┌────────

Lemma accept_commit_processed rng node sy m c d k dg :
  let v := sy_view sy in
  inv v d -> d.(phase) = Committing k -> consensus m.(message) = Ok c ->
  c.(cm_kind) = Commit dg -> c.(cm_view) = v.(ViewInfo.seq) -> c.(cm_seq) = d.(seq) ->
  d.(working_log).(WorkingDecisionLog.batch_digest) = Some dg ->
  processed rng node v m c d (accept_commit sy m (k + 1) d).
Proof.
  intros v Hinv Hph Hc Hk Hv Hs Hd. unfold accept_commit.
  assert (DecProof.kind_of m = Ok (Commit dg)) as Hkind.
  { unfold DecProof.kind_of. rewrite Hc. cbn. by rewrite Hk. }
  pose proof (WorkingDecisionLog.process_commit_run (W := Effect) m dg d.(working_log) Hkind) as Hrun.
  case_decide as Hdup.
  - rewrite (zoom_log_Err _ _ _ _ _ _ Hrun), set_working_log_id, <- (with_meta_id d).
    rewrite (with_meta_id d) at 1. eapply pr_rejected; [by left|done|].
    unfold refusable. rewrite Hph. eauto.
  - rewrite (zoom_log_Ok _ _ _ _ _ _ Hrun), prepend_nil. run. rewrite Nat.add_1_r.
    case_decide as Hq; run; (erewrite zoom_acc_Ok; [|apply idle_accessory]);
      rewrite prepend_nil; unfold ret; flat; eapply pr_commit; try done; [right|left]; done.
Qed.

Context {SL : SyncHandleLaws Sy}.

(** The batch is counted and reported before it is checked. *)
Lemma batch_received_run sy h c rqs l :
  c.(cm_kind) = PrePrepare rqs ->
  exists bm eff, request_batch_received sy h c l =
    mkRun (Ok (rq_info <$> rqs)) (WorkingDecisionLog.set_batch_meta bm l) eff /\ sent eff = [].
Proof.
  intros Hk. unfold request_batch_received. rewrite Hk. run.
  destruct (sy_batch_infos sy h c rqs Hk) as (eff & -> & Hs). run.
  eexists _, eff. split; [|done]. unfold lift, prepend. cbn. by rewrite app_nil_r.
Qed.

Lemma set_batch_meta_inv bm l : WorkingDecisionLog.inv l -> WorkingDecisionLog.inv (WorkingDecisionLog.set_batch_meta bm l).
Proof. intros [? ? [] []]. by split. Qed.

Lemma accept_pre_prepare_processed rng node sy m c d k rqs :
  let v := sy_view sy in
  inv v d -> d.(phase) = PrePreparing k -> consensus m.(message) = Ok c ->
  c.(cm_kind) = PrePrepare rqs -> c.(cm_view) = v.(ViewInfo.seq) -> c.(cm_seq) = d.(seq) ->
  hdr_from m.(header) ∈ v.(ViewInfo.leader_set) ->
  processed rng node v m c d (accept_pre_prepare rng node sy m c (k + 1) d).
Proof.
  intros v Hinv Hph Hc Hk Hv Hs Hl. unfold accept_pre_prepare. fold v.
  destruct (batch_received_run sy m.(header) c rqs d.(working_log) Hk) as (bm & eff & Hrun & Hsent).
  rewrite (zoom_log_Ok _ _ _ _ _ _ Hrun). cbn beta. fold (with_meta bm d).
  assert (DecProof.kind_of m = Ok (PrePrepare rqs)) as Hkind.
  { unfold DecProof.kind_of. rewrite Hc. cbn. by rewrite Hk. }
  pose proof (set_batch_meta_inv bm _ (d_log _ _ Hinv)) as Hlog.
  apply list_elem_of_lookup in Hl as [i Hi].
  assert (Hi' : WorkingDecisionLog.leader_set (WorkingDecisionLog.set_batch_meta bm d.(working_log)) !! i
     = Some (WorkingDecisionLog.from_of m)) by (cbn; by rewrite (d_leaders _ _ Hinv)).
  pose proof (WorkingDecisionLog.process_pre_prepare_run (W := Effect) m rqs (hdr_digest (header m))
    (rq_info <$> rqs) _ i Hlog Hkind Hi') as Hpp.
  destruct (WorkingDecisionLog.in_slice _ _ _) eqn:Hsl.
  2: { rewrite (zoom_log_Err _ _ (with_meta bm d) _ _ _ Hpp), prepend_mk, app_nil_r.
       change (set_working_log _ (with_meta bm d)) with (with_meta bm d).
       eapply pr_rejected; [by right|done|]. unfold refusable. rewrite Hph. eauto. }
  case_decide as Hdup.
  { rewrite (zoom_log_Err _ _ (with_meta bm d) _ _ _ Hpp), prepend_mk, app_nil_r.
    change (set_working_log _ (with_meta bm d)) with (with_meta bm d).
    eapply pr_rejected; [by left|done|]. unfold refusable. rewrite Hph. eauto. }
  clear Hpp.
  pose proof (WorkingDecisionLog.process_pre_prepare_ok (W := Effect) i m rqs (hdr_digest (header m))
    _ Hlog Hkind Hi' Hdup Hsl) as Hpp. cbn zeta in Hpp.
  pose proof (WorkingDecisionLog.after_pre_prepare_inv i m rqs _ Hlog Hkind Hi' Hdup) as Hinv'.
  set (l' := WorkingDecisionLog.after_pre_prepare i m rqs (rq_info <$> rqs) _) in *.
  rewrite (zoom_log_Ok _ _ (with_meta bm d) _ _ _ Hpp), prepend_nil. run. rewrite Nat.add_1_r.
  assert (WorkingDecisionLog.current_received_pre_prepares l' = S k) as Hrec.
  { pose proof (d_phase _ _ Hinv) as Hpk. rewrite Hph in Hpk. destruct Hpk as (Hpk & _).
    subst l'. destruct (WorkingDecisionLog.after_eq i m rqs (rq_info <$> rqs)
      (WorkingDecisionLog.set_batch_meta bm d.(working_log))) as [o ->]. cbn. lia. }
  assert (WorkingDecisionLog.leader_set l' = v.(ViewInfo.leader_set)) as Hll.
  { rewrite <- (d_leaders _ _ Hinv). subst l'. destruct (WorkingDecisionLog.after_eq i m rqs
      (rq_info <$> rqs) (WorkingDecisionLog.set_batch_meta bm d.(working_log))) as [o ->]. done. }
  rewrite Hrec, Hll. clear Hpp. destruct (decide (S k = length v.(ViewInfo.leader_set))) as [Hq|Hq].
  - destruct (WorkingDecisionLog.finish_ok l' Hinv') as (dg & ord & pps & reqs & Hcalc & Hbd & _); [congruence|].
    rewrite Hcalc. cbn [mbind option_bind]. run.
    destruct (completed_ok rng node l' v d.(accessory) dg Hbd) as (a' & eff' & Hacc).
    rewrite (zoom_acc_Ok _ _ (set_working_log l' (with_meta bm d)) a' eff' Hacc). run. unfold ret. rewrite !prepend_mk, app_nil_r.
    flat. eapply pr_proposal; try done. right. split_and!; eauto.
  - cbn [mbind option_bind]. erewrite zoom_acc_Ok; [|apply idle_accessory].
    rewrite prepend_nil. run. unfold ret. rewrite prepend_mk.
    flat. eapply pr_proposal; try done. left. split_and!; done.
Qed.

└────────

» **WORK ITEM**:
Take the records above and return, word for word, only the lines that fall from the line with "subst l'. destruct (WorkingDecisionLog.after_eq i m rqs (rq_info" to the line with "(rq_info <$> rqs) (WorkingDecisionLog.set_batch_meta", both of them included.

» **ANSWER TO THIS EXERCISE**:
    subst l'. destruct (WorkingDecisionLog.after_eq i m rqs (rq_info <$> rqs)
      (WorkingDecisionLog.set_batch_meta bm d.(working_log))) as [o ->]. cbn. lia. }
  assert (WorkingDecisionLog.leader_set l' = v.(ViewInfo.leader_set)) as Hll.
  { rewrite <- (d_leaders _ _ Hinv). subst l'. destruct (WorkingDecisionLog.after_eq i m rqs
      (rq_info <$> rqs) (WorkingDecisionLog.set_batch_meta bm d.(working_log))) as [o ->]. done. }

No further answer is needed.